Task to complete:
Reply with exactly the lines from the one that contains "filter_agrees row el" through the last line of the records below, and with no other lines.
━━━━━ Given records
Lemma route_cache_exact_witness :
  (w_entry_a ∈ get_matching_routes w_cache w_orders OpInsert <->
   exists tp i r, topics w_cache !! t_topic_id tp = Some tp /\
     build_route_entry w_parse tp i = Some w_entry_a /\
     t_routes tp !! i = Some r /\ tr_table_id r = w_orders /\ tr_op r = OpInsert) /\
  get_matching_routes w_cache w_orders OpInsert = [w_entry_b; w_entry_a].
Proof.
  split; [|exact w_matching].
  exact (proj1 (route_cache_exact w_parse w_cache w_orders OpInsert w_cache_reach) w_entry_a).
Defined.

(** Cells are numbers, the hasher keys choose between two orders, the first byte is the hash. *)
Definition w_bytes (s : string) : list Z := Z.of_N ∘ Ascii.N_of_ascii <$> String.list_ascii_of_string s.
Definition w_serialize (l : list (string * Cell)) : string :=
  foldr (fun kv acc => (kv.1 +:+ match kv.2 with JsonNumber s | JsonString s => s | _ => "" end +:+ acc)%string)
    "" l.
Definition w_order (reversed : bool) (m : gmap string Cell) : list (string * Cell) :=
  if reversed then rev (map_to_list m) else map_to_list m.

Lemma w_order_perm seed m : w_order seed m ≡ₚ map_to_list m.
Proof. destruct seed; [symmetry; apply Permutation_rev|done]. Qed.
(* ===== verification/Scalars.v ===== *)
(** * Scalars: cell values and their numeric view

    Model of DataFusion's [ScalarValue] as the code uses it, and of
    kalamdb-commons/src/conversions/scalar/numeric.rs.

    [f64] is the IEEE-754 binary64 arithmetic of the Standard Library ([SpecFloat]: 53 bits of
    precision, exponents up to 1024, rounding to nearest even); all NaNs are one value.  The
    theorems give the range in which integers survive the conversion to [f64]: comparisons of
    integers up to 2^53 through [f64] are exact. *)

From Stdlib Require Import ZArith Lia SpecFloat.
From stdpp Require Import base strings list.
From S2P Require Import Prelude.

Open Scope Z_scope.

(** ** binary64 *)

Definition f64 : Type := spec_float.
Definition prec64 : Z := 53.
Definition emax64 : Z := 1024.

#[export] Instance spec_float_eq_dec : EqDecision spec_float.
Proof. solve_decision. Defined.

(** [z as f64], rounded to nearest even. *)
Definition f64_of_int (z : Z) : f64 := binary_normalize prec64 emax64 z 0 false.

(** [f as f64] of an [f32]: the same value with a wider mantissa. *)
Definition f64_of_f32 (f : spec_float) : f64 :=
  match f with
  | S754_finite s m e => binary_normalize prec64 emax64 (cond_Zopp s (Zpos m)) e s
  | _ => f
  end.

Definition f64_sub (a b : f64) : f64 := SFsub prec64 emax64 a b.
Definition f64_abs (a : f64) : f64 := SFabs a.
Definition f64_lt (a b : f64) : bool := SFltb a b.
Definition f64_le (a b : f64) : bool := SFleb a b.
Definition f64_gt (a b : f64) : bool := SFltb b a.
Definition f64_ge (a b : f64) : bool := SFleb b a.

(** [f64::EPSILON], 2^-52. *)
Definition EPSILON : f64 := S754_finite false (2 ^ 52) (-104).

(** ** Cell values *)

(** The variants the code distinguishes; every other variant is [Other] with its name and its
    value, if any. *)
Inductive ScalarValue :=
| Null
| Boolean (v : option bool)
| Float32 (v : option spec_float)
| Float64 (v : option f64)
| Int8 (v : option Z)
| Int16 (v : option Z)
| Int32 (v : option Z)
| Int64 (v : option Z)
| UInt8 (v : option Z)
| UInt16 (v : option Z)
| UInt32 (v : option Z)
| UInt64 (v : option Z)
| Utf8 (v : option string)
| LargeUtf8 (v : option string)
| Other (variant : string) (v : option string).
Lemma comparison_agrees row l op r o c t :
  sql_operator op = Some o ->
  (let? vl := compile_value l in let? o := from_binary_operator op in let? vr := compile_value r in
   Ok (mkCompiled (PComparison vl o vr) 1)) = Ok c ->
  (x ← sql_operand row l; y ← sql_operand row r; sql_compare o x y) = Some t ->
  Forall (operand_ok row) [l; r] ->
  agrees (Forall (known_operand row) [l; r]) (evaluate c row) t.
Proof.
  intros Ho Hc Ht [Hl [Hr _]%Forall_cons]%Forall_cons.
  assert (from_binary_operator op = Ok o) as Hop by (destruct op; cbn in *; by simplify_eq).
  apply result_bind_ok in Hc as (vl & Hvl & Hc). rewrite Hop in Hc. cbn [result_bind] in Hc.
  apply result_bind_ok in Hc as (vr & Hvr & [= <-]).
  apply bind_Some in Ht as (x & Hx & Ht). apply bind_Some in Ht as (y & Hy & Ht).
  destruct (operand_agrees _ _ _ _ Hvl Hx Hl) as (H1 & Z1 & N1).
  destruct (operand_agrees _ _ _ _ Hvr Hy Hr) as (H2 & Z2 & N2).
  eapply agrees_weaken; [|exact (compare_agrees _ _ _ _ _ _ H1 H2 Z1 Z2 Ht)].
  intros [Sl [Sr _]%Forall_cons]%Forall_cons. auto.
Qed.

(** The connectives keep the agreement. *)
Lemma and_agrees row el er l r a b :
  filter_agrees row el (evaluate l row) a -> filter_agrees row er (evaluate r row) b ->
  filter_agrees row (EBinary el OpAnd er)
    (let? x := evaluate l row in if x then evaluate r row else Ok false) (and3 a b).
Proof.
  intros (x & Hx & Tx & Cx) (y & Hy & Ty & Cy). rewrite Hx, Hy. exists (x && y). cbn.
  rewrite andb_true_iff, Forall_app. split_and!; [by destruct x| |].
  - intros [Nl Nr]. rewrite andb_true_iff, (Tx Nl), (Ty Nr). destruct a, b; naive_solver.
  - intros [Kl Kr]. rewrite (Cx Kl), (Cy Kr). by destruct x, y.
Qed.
━━━━━━━━━━
Result of the exercise:
  filter_agrees row el (evaluate l row) a -> filter_agrees row er (evaluate r row) b ->
  filter_agrees row (EBinary el OpAnd er)
    (let? x := evaluate l row in if x then evaluate r row else Ok false) (and3 a b).
Proof.
  intros (x & Hx & Tx & Cx) (y & Hy & Ty & Cy). rewrite Hx, Hy. exists (x && y). cbn.
  rewrite andb_true_iff, Forall_app. split_and!; [by destruct x| |].
  - intros [Nl Nr]. rewrite andb_true_iff, (Tx Nl), (Ty Nr). destruct a, b; naive_solver.
  - intros [Kl Kr]. rewrite (Cx Kl), (Cy Kr). by destruct x, y.
Qed.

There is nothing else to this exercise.